● **What needs to be done**
Please write out exactly the lines of the data below from the line holding "[i1 << 2 | i2" through the line holding "match dec_char c3 with", and leave out the rest.

- Opening Delimiter -

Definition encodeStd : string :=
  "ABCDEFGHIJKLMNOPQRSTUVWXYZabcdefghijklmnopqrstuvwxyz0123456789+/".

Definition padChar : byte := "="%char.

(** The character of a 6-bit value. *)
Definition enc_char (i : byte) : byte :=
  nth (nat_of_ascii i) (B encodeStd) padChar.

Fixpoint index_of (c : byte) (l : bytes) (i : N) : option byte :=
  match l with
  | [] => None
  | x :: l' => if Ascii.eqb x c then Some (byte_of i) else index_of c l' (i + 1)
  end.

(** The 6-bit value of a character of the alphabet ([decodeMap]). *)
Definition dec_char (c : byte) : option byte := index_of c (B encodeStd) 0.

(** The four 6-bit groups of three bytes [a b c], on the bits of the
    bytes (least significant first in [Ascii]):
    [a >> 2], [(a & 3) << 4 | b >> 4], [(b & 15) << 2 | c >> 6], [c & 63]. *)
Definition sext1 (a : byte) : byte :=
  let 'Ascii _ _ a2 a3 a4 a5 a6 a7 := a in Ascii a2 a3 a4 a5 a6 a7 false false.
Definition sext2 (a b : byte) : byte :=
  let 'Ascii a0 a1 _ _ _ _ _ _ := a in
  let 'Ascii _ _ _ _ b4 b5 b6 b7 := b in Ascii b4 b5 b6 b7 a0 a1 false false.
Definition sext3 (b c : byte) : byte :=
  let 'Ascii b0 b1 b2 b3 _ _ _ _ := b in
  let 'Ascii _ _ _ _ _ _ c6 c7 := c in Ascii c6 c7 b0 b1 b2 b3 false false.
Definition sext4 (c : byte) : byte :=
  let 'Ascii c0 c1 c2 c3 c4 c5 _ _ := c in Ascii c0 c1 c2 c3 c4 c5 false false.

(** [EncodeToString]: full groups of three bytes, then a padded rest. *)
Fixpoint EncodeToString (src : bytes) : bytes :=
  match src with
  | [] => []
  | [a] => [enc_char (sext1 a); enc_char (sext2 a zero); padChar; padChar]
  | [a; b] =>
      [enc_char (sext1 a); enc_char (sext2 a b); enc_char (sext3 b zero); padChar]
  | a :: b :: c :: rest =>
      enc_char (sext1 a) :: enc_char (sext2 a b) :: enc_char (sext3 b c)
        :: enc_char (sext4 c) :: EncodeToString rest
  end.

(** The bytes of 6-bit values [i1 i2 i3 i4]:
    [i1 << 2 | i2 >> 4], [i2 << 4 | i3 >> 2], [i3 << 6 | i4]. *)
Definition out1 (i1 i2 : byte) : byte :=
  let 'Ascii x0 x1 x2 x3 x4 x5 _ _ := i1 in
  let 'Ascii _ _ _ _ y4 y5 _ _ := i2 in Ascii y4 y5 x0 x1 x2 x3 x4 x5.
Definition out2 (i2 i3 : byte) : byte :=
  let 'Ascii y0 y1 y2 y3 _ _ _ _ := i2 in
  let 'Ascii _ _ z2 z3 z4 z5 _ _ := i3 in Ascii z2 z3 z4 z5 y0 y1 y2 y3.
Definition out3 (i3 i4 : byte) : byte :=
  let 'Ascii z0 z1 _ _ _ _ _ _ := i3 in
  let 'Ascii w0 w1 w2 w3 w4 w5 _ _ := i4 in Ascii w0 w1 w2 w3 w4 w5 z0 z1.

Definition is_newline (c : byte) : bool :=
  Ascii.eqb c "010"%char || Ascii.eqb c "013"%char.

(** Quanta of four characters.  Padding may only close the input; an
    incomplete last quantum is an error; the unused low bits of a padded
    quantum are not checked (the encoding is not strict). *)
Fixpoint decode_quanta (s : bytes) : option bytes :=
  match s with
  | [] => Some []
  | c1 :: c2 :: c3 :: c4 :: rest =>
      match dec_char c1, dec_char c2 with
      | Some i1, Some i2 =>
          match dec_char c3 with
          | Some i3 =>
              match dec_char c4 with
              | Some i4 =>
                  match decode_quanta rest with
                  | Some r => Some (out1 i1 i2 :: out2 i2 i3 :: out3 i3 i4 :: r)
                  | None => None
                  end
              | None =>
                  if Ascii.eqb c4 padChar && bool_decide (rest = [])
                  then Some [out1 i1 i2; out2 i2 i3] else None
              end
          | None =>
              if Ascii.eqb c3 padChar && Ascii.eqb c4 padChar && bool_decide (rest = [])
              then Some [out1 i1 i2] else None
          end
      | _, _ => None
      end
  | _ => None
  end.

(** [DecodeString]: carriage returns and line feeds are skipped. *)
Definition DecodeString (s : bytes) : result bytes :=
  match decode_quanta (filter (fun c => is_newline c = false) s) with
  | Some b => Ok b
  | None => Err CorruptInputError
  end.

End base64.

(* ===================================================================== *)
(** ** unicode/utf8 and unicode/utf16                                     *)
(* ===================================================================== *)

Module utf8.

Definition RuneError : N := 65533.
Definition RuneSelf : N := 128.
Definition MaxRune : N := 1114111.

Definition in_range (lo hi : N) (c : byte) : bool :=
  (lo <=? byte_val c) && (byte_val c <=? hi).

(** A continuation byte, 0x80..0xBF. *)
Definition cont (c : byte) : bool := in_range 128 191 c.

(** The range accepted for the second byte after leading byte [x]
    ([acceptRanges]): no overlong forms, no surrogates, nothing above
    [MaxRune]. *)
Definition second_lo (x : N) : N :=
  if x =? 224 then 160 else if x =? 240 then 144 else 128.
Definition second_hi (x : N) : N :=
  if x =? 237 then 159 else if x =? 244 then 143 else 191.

- Closing Delimiter -

● **Exercise result**
    [i1 << 2 | i2 >> 4], [i2 << 4 | i3 >> 2], [i3 << 6 | i4]. *)
Definition out1 (i1 i2 : byte) : byte :=
  let 'Ascii x0 x1 x2 x3 x4 x5 _ _ := i1 in
  let 'Ascii _ _ _ _ y4 y5 _ _ := i2 in Ascii y4 y5 x0 x1 x2 x3 x4 x5.
Definition out2 (i2 i3 : byte) : byte :=
  let 'Ascii y0 y1 y2 y3 _ _ _ _ := i2 in
  let 'Ascii _ _ z2 z3 z4 z5 _ _ := i3 in Ascii z2 z3 z4 z5 y0 y1 y2 y3.
Definition out3 (i3 i4 : byte) : byte :=
  let 'Ascii z0 z1 _ _ _ _ _ _ := i3 in
  let 'Ascii w0 w1 w2 w3 w4 w5 _ _ := i4 in Ascii w0 w1 w2 w3 w4 w5 z0 z1.

Definition is_newline (c : byte) : bool :=
  Ascii.eqb c "010"%char || Ascii.eqb c "013"%char.

(** Quanta of four characters.  Padding may only close the input; an
    incomplete last quantum is an error; the unused low bits of a padded
    quantum are not checked (the encoding is not strict). *)
Fixpoint decode_quanta (s : bytes) : option bytes :=
  match s with
  | [] => Some []
  | c1 :: c2 :: c3 :: c4 :: rest =>
      match dec_char c1, dec_char c2 with
      | Some i1, Some i2 =>
          match dec_char c3 with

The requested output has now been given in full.